+++ Input for this task

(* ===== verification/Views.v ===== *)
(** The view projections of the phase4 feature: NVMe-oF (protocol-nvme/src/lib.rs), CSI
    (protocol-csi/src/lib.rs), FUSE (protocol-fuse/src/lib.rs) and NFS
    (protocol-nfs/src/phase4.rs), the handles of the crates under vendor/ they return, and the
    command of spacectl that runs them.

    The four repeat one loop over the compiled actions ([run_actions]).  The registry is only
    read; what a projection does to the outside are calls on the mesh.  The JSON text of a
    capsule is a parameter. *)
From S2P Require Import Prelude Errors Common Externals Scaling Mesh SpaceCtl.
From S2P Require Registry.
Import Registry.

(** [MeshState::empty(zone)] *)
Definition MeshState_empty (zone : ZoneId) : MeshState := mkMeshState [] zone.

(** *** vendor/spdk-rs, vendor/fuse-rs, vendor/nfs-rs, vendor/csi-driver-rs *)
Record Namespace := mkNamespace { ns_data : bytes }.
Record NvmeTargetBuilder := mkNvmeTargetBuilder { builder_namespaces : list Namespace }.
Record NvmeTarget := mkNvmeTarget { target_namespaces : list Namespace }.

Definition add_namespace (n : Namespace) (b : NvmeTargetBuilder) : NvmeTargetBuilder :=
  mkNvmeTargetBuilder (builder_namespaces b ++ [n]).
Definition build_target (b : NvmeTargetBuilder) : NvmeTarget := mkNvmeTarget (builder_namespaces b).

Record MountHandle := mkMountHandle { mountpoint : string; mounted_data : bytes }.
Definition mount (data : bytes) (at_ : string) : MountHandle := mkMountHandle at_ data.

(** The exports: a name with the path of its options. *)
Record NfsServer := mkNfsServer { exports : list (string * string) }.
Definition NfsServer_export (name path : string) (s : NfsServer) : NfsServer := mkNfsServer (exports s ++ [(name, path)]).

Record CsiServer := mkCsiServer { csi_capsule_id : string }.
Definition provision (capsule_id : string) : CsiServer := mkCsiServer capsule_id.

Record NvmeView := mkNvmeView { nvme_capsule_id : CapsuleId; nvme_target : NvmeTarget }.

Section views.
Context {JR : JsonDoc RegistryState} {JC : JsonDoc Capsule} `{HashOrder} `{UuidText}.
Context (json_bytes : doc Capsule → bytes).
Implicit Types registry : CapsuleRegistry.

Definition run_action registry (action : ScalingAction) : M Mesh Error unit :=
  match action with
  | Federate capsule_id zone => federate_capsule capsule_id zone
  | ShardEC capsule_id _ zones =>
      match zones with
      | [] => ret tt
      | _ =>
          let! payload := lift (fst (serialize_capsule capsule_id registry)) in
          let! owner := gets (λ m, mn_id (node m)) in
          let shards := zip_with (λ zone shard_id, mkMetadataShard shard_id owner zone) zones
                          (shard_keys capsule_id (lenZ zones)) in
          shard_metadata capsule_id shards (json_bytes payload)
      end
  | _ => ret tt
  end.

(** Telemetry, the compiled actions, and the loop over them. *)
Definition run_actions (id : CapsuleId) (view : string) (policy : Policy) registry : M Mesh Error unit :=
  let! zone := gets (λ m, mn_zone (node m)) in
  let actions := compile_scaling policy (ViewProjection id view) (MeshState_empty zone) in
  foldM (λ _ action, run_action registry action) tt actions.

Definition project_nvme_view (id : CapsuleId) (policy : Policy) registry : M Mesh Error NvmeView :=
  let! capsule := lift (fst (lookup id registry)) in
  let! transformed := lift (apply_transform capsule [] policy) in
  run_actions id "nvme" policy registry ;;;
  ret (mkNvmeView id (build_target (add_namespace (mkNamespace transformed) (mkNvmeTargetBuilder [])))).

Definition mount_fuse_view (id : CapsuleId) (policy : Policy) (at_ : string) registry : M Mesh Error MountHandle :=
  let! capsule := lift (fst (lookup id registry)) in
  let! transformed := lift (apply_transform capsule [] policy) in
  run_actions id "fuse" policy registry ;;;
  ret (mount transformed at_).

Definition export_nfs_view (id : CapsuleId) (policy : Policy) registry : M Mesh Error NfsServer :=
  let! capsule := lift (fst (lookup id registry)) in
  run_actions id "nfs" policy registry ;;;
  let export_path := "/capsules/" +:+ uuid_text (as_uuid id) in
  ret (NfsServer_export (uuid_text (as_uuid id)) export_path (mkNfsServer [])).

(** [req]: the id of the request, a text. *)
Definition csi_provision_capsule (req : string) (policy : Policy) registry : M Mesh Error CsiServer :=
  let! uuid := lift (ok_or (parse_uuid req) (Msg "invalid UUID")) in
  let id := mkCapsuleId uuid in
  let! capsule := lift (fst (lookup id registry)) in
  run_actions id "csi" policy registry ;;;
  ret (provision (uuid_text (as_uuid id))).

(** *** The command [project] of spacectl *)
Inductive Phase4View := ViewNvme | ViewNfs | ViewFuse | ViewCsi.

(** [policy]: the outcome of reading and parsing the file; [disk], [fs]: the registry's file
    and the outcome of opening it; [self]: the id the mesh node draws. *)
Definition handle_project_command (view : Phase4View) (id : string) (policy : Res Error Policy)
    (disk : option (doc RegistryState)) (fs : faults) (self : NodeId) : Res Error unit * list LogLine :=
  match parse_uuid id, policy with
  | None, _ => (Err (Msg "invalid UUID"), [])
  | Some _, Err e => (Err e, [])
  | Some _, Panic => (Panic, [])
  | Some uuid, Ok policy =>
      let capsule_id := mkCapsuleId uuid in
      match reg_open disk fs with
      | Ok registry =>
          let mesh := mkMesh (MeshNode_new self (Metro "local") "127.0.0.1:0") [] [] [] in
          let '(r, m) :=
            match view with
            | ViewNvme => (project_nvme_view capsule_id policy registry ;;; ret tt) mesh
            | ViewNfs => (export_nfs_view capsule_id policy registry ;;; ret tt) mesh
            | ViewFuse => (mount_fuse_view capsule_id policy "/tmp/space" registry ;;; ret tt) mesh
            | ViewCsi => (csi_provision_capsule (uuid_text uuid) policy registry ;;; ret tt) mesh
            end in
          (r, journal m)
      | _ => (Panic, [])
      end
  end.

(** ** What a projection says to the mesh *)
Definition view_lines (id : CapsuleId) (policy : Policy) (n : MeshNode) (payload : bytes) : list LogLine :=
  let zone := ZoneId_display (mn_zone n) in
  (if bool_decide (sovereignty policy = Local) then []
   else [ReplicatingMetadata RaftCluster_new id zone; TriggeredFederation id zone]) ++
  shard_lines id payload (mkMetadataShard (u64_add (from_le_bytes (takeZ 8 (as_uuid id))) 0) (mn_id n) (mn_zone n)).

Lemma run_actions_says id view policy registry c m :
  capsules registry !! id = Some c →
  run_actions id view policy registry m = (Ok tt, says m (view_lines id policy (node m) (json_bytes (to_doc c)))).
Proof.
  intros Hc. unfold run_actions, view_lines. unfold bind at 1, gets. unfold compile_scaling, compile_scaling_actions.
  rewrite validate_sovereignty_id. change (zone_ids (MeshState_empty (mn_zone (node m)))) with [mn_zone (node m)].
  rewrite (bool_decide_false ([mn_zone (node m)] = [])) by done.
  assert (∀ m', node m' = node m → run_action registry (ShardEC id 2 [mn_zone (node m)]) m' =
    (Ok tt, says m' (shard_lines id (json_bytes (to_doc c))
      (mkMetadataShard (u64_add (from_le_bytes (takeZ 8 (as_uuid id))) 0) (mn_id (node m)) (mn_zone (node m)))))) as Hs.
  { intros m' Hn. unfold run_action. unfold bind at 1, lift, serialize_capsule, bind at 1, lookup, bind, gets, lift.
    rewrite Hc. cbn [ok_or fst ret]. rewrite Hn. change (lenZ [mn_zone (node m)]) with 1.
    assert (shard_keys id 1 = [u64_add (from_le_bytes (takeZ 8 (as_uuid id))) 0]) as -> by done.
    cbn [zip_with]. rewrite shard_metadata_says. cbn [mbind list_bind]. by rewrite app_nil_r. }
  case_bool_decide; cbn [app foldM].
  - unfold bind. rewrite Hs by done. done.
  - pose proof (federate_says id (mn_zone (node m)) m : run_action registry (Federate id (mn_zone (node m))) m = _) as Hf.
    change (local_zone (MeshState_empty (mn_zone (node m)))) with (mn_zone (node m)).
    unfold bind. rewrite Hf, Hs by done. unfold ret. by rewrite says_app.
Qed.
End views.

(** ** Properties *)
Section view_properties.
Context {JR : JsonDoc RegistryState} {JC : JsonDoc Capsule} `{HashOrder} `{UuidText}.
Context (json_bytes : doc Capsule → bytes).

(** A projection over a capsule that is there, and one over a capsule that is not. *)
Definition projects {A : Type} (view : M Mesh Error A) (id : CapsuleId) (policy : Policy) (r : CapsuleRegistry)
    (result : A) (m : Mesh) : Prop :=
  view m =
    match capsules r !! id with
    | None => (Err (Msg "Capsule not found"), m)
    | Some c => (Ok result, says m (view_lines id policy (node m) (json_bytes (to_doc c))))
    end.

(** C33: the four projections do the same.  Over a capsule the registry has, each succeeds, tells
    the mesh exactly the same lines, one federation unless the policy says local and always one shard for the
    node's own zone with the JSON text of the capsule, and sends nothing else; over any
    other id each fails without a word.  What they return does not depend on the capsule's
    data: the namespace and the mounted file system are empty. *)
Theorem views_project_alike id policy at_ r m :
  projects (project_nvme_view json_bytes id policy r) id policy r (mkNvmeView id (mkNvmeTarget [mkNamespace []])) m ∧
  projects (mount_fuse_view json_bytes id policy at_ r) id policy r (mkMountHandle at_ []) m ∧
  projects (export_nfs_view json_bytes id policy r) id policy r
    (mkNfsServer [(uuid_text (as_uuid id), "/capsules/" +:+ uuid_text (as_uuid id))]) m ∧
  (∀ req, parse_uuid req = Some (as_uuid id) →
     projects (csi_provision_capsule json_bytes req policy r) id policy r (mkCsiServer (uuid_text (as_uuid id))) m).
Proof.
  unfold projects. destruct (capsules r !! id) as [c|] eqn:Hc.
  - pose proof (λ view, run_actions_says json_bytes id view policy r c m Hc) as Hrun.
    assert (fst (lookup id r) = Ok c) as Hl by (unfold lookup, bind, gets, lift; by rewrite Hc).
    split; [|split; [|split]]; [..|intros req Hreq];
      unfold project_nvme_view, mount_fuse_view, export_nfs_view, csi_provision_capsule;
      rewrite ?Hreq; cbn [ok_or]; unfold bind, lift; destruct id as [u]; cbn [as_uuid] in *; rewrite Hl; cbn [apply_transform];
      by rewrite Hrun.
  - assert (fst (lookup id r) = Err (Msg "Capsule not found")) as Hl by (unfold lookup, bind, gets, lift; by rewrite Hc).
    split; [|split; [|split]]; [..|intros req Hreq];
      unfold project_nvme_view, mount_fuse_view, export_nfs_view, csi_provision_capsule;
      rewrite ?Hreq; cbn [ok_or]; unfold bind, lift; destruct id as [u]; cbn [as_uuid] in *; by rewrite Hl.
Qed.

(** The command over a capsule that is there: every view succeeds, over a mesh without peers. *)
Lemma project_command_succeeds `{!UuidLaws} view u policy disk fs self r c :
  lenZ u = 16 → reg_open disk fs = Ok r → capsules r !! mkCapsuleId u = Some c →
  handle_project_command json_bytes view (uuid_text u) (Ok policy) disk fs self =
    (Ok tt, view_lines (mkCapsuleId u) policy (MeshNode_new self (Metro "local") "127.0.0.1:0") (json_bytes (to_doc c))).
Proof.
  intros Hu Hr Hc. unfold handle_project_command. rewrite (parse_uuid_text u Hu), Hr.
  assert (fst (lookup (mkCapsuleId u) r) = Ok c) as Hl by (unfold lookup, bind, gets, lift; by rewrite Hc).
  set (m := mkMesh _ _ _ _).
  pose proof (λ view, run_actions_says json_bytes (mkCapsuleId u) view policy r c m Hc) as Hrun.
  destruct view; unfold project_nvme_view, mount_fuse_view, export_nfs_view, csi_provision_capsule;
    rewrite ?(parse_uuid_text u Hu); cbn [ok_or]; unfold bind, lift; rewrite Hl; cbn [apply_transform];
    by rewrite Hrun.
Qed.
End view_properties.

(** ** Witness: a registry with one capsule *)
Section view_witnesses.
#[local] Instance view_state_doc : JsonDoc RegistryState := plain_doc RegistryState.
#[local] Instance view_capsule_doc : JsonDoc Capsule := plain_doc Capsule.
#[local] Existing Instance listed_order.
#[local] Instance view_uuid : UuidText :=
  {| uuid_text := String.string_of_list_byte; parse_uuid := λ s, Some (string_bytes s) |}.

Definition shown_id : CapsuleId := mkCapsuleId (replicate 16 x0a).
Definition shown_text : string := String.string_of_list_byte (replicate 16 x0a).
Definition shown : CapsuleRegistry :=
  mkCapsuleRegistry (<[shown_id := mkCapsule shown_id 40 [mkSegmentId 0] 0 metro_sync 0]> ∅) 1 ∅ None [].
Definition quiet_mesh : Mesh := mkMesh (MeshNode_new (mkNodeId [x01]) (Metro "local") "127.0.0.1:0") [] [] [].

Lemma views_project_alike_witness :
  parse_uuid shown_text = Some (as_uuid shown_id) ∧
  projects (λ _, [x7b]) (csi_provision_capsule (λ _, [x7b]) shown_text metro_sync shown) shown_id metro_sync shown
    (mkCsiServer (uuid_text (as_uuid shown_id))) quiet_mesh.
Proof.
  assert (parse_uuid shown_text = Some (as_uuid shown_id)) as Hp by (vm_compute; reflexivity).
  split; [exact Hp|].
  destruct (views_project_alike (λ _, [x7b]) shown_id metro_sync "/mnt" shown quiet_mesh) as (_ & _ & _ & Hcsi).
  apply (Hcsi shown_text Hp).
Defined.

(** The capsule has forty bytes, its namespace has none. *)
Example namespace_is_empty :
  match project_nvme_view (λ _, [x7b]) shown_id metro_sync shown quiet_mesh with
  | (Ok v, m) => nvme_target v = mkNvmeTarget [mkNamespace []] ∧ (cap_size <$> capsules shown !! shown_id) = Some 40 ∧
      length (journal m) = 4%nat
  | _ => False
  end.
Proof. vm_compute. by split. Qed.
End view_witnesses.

++++++
+++ Input for this task

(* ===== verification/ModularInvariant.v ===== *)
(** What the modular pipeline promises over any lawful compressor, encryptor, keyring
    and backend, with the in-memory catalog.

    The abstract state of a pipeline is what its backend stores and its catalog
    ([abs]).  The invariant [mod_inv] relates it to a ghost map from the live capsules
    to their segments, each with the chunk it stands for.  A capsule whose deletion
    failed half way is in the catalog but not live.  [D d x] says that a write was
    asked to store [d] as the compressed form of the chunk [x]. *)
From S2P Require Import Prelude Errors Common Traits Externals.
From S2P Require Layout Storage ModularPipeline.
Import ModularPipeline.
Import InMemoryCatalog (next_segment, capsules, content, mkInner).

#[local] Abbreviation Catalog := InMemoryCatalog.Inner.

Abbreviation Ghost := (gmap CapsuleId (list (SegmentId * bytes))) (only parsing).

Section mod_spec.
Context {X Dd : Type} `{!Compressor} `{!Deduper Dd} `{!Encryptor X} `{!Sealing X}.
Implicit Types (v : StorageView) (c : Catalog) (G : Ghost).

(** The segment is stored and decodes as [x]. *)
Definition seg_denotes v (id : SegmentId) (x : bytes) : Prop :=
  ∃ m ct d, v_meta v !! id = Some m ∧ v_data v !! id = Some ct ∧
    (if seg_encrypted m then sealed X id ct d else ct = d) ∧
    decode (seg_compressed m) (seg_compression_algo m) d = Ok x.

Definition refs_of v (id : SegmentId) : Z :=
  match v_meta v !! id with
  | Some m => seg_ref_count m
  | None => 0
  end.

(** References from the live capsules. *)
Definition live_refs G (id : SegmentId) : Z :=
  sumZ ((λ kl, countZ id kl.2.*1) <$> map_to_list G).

++++++

What is needed = From the entries above, write out only the lines starting at the line that holds "(* ===== verification/Views.v ===== *)" and ending at the line that holds "capsule is a parameter. *)", keeping both and matching them exactly.

Exercise solution =
(* ===== verification/Views.v ===== *)
(** The view projections of the phase4 feature: NVMe-oF (protocol-nvme/src/lib.rs), CSI
    (protocol-csi/src/lib.rs), FUSE (protocol-fuse/src/lib.rs) and NFS
    (protocol-nfs/src/phase4.rs), the handles of the crates under vendor/ they return, and the
    command of spacectl that runs them.

    The four repeat one loop over the compiled actions ([run_actions]).  The registry is only
    read; what a projection does to the outside are calls on the mesh.  The JSON text of a
    capsule is a parameter. *)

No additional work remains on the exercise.